I never found out if he made it and I’d rather not know. It’s silly to die over a water bottle, so I’d like to think Rahman did save his friend’s life. Because even though I never knew him, he was similar to me. He was a college student with plans and hopes and dreams. He wanted to hike with his friends and have fun. It wasn’t too much to ask for, was it? But a spark changes to an all-consuming fire in milliseconds.
I think about all this while I head up the steep path. It’s a cloudy and wet spring day. There are more warning signs as we head to the first fall. I wonder if these signs were just added or if they were here before the accident. The signs warn visitors to wear proper hiking shoes and to turn back if you are wearing anything else.
I’m wearing sneakers and I’ve always worn sneakers here. I’ll be fine, I tell myself.
I slip on some rocks and it makes me nervous even though I’m not close to a ledge. At one point, my aunt has to pull me up because the rocks are slick and smooth. The temperature drops as we move closer to the falls. Gnarled, damp tree roots stick out of the ground and serve as handholds as we climb higher. We see less and less mountain laurels, my Aunt’s favorite flower, and the rushing water of the falls drowns out any birds or other signs of life.

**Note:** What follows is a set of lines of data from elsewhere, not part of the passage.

(* ===== verification/Wire.v ===== *)
(** * The request transport

    The client library sends every control-path verb to the router as a
    12-byte header and a body over a Unix-domain socket and reads a response
    back ([request_router] of [libibverbs/src/freeflow.c] and of
    [librdmacm/src/freeflow.c]); the router reads the header, then a body whose
    size depends on the request, and writes a response ([HandleRequest] of
    [ffrouter/ffrouter.cpp]).  Nothing on the wire delimits the parts: both sides
    must agree on every size.  This file models the two size tables, the socket
    calls with short reads, and proves the agreement. *)

From S2P Require Import Prelude Layout FfTypes.

(** ** Socket reads

    What a [read] on a stream socket may do: deliver some of the bytes that are
    there, fail, deliver zero bytes at the end of the stream, or block.  [chunks]
    is the kernel's choice for the following calls: [None] is a failing call,
    [Some k] a call that delivers at most [k] bytes (at least one); when the list
    is exhausted a call delivers everything it asked for. *)

Record pipe := mkPipe {
  p_data : list Z;
  p_eof : bool;
  p_chunks : list (option nat)
}.

Inductive read_out :=
  | RdErr (p : pipe)
  | RdBytes (bs : list Z) (p : pipe)
  | RdBlock.

Definition sys_read (want : Z) (p : pipe) : read_out :=
  match p_chunks p with
  | None :: cs => RdErr (mkPipe (p_data p) (p_eof p) cs)
  | cs =>
      match p_data p with
      | [] => if p_eof p then RdBytes [] (mkPipe [] true (tail cs)) else RdBlock
      | d =>
          let k := match cs with Some k :: _ => Z.min want (Z.of_nat (S k)) | _ => want end in
          RdBytes (takeZ k d) (mkPipe (dropZ k d) (p_eof p) (tail cs))
      end
  end.

(** The loops [while (bytes < size) { n = read(...); if (n < 0) goto end; bytes += n; }]. *)
Inductive loop_out :=
  | LDone (rsp : list Z) (p : pipe)
  | LErr (p : pipe)
  | LBlock
  | LFuel.

Fixpoint read_loop (fuel : nat) (bytes size : Z) (acc : list Z) (p : pipe) : loop_out :=
  if Z.ltb bytes size then
    match fuel with
    | O => LFuel
    | S fuel =>
        match sys_read (size - bytes) p with
        | RdErr p => LErr p
        | RdBytes bs p => read_loop fuel (bytes + lenZ bs) size (acc ++ bs) p
        | RdBlock => LBlock
        end
    end
  else LDone acc p.

(** ** Header encoding *)

Definition encode_header (h : FfrRequestHeader) : list Z :=
  le_bytes 4 (u32 (client_id h)) ++ le_bytes 4 (u32 (func h)) ++ le_bytes 4 (u32 (body_size h)).

Definition decode_header (bs : list Z) : FfrRequestHeader :=
  mkReqHdr (s32 (le_val (takeZ 4 bs)))
           (le_val (takeZ 4 (dropZ 4 bs)))
           (le_val (takeZ 4 (dropZ 8 bs))).

Definition header_size : Z := sizeof S_FfrRequestHeader.

(** ** The client's size tables

    One entry per [case] of the [switch]: the response size, whether it is fixed
    or announced by a response header, the body size, and whether the socket is
    closed afterwards.  [None] is the [default] case. *)
Record req_shape := mkShape {
  sh_rsp : Z;
  sh_fixed : bool;
  sh_body : Z;
  sh_close : bool
}.

Definition fixed (rsp body : Z) : option req_shape := Some (mkShape rsp true body true).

When we reach the top of the second waterfall, we see ropes, my guess just added after the accident, to stop hikers from getting onto the flat rock or close to the ledge. The ropes don’t seem to have stopped anyone though. A couple has set up a hammock between the trees and a few other hikers admire the view, which is the best overlook of Glen Onoko. Mountains, leaves, and trees—green, green, green—as far as the eye can see.
I stay behind the ropes. I’ve been out farther before, but it doesn’t feel right today.
A Penn State baseball cap, soon to blow away with the wind, sits on a skinny tree trunk, about three feet high, to honor Rahman’s memory. A red “R.I.P” graffiti on a rock is already fading away.
I give a moment of silence to Rahman and Fadi as I listen. The water hits the rocks below with a thunderous roar, and I’m not sure why the sound overcomes me with peace.
Beautiful and deadly, nature is quite the hypocrite.